Background: Post-transplant cyclophosphamide (PTCy) has shown promising results with low rates of severe graft-versus-host-disease (GVHD), either alone or combined with conventional immunosuppression (CIS). However, studies comparing PTCy with CIS as a GVHD prophylaxis are scarce.

Objective: The study aimed to evaluate the rates of GVHD and survival outcomes in patients undergoing peripheral blood stem cell transplant (PBSCT) from HLA matched related donors (MRD) receiving PTCy based GVHD prophylaxis and to compare it with the outcomes of patients receiving methotrexate (MTX) and cyclosporine-A (CsA) as a GVHD prophylaxis.

Patients and Methods: Seventy-five patients with advanced hematologic malignancies who underwent MRD allogeneic hematopoietic cell transplantation (allo-HCT) were analyzed prospectively. Those patients received PTCy and CSA as a GVHD prophylaxis (therapeutic group). Their outcomes were compared with another 75 retrospectively collected patients who received methotrexate and CsA as a GVHD prophylaxis (historical group) from the same two transplant centers.

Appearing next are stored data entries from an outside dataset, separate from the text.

(** The recognizer is an arbitrary stateful service: from its
    current state, a configuration and the audio it either returns a
    response or raises, and moves to a new state. *)
Variable St : Type.
Variable recognize :
  St -> RecognitionConfig -> bytes -> result RecognizeResponse * St.

(** What a call of [speech_to_text] can observe and change: the
    files, the recognizer, and (ghost) the calls made so far. *)
Record World : Type := {
  files : string -> option bytes;
  stt : St;
  calls : list call
}.

Definition M (A : Type) : Type := World -> result A * World.

Definition ret {A} (a : A) : M A := fun w => (Return a, w).

Definition raise {A} (e : exn) : M A := fun w => (Raise e, w).

Definition bind {A B} (m : M A) (k : A -> M B) : M B :=
  fun w =>
    match m w with
    | (Return a, w') => k a w'
    | (Raise e, w') => (Raise e, w')
    end.

(** [try: body  except Exception as e: handler e]. *)
Definition try_except {A} (body : M A) (handler : exn -> M A) : M A :=
  fun w =>
    match body w with
    | (Return a, w') => (Return a, w')
    | (Raise e, w') => handler e w'
    end.

Definition lift {A} (r : result A) : M A := fun w => (r, w).

Local Notation "x <- m ;; k" := (bind m (fun x => k))
  (at level 61, m at next level, right associativity).

(** [with open(path, "rb") as f: content = f.read()]. *)
Definition open_read (path : string) : M bytes :=
  fun w =>
    match files w path with
    | Some content => (Return content, w)
    | None => (Raise (Exn OSError path), w)
    end.

(** [self.stt_client.recognize(config=config, audio=audio)]. *)
Definition stt_recognize (config : RecognitionConfig) (audio : bytes)
  : M RecognizeResponse :=
  fun w =>
    let '(o, s') := recognize (stt w) config audio in
    (o, {| files := files w;
           stt := s';
           calls := calls w ++ [ {| call_config := config;
                                    call_audio := audio;
                                    call_outcome := o |} ] |}).

(** [result.alternatives[0]]. *)
Definition first_alternative (r : SpeechRecognitionResult)
  : result SpeechRecognitionAlternative :=
  match alternatives r with
  | a :: _ => Return a
  | [] => Raise (Exn IndexError "list index out of range")
  end.

(** The generator [result.alternatives[0].transcript for result in
    response.results], consumed from left to right. *)
Fixpoint first_transcripts (rs : list SpeechRecognitionResult)
  : result (list string) :=
  match rs with
  | [] => Return []
  | r :: rs' =>
      match first_alternative r with
      | Raise e => Raise e
      | Return a =>
          match first_transcripts rs' with
          | Raise e => Raise e
          | Return ts => Return (transcript a :: ts)
          end
      end
  end.

(** [" ".join(... for result in response.results)]. *)
Definition join_transcripts (response : RecognizeResponse)
  : result string :=
  match first_transcripts (results response) with
  | Return ts => Return (join " " ts)
  | Raise e => Raise e
  end.

(** Truth value of [response.results]. *)
Definition has_results (response : RecognizeResponse) : bool :=
  match results response with [] => false | _ :: _ => true end.

Definition webm_config : RecognitionConfig :=
  {| encoding := OGG_OPUS;
     sample_rate_hertz := Some 48000%Z;
     language_code := "en-US";
     enable_automatic_punctuation := true;
     use_enhanced := true;
     model := "latest_long";
     audio_channel_count := Some 1%Z |}.

Definition default_config : RecognitionConfig :=
  {| encoding := LINEAR16;
     sample_rate_hertz := None;
     language_code := "en-US";
     enable_automatic_punctuation := true;
     use_enhanced := true;
     model := "latest_long";
     audio_channel_count := None |}.

Definition alternative_config : RecognitionConfig :=
  {| encoding := WEBM_OPUS;
     sample_rate_hertz := Some 48000%Z;
     language_code := "en-US";
     enable_automatic_punctuation := true;
     use_enhanced := true;
     model := "latest_long";
     audio_channel_count := None |}.

Definition fallback_config (enc : AudioEncoding) (rate : Z)
  : RecognitionConfig :=
  {| encoding := enc;
     sample_rate_hertz := Some rate;
     language_code := "en-US";
     enable_automatic_punctuation := true;
     use_enhanced := true;
     model := "latest_long";
     audio_channel_count := None |}.

Definition encodings : list (AudioEncoding * string) :=
  [ (LINEAR16, "LINEAR16"); (OGG_OPUS, "OGG_OPUS");
    (WEBM_OPUS, "WEBM_OPUS"); (MP3, "MP3") ].

Definition common_rates : list Z := [48000; 44100; 16000; 8000]%Z.

Definition no_speech : string := "No speech detected in audio file".

Definition failed : string :=
  "Could not transcribe audio. Speech recognition failed.".

(** Configuration chosen from the lower-cased extension. *)
Definition primary_config (file_ext : string) : RecognitionConfig :=
  if file_ext =? ".webm" then webm_config else default_config.

(** The body of the outer [try]: the primary call and, when it
    returns no result, the WEBM_OPUS call. *)
Definition guarded_block (config : RecognitionConfig) (audio : bytes)
  : M string :=
  response <- stt_recognize config audio ;;
  if has_results response then
    transcript <- lift (join_transcripts response) ;;
    ret transcript
  else
    response <- stt_recognize alternative_config audio ;;
    if has_results response then
      transcript <- lift (join_transcripts response) ;;
      ret transcript
    else
      ret no_speech.

(** One pass of the body of [for rate in common_rates]: [Some t]
    when the body executes [return t], [None] when it falls through
    or its exception handler is taken. *)
Definition fallback_attempt (enc : AudioEncoding) (rate : Z)
           (audio : bytes) : M (option string) :=
  try_except
    (response <- stt_recognize (fallback_config enc rate) audio ;;
     if has_results response then
       transcript <- lift (join_transcripts response) ;;
       ret (Some transcript)
     else ret None)
    (fun inner_e => ret None).

(** [for rate in common_rates: ...]. *)
Fixpoint for_rate (enc : AudioEncoding) (rates : list Z) (audio : bytes)
  : M (option string) :=
  match rates with
  | [] => ret None
  | rate :: rates' =>
      r <- fallback_attempt enc rate audio ;;
      match r with
      | Some t => ret (Some t)
      | None => for_rate enc rates' audio
      end
  end.

(** [for encoding, encoding_name in encodings: ...]. *)
Fixpoint for_encoding (encs : list (AudioEncoding * string))
         (audio : bytes) : M (option string) :=
  match encs with
  | [] => ret None
  | (enc, encoding_name) :: encs' =>
      r <- for_rate enc common_rates audio ;;
      match r with
      | Some t => ret (Some t)
      | None => for_encoding encs' audio
      end
  end.

(** The two loops read as one loop over (encoding, rate) pairs; the
    nested loops are shown equal to it on [sweep_pairs]. *)
Fixpoint for_pair (pairs : list (AudioEncoding * Z)) (audio : bytes)
  : M (option string) :=
  match pairs with
  | [] => ret None
  | p :: pairs' =>
      r <- fallback_attempt (fst p) (snd p) audio ;;
      match r with
      | Some t => ret (Some t)
      | None => for_pair pairs' audio
      end
  end.

(** The handler of the outer [try]. *)
Definition fallback_sweep (audio : bytes) : M string :=
  r <- for_encoding encodings audio ;;
  match r with
  | Some t => ret t
  | None => ret failed
  end.

Definition speech_to_text (audio_file_path : string) : M string :=
  let file_ext := lower (snd (splitext audio_file_path)) in
  content <- open_read audio_file_path ;;
  let audio := content in
  let config := primary_config file_ext in
  try_except (guarded_block config audio)
             (fun e => fallback_sweep audio).

(** *** Vocabulary of the specification *)

(** The world after the calls [cs] were appended to the log and the
    recognizer moved to state [s]. *)
Definition after (w : World) (cs : list call) (s : St) : World :=
  {| files := files w; stt := s; calls := calls w ++ cs |}.

Definition mkcall (config : RecognitionConfig) (audio : bytes)
           (o : result RecognizeResponse) : call :=
  {| call_config := config; call_audio := audio; call_outcome := o |}.

(** The recognizer driven through [configs] in order, every one of
    them tried: the calls this makes and the state it ends in. *)
Fixpoint run_calls (configs : list RecognitionConfig) (audio : bytes)
         (s : St) : list call * St :=
  match configs with
  | [] => ([], s)
  | c :: cs =>
      let '(o, s') := recognize s c audio in
      let '(l, s'') := run_calls cs audio s' in
      (mkcall c audio o :: l, s'')
  end.

(** The (encoding, rate) pairs in the order the nested loops visit
    them, and their configurations. *)
Definition sweep_pairs : list (AudioEncoding * Z) :=
  flat_map (fun en => map (fun rate => (fst en, rate)) common_rates)
           encodings.

Definition sweep_configs : list RecognitionConfig :=
  map (fun p => fallback_config (fst p) (snd p)) sweep_pairs.

(** A segment in the sense of the specification carries at least one
    alternative. *)
Definition well_formed (response : RecognizeResponse) : Prop :=
  Forall (fun r => alternatives r <> []) (results response).

(** The attempt raised, or returned zero segments. *)
Definition no_segments (o : result RecognizeResponse) : Prop :=
  match o with
  | Raise _ => True
  | Return r => results r = []
  end.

Results: The median recipient age in the PTCy/CsA group was 34 years and 28 years in MTX/CsA group. Peripheral blood was the only graft source used. All patients had a fully MRD with two patients having a one-antigen mismatched related donor within the PTCy/CsA group. The 1-year cumulative incidence (CI) of chronic GVHD was 13.4% with PTCy/CsA compared to 38.6% with MTX/CsA (P=.001). Acute GVHD CI across all grades was not different between both groups at 10.7% with PTCy/CsA and 14.7% with MTX/CsA (P=.46). At two years, the overall survival (OS) (54.4% vs 67.2%, P=0.282), disease-free survival (DFS) (54.1% vs 66.1%, P=0.358), relapse rates (27.4% vs 20.1%, P=0.245) and non-relapse mortality (NRM) (29.3% vs 25%, P=0.904) were not different between PTCy/CsA and MTX/CsA respectively.

Conclusion: PTCy-based GVHD prophylaxis in MRD transplant is feasible and has shown lower chronic GVHD rates without a significantly different risk of relapse or survival than MTX/CsA. More extensive studies are needed to confirm our results.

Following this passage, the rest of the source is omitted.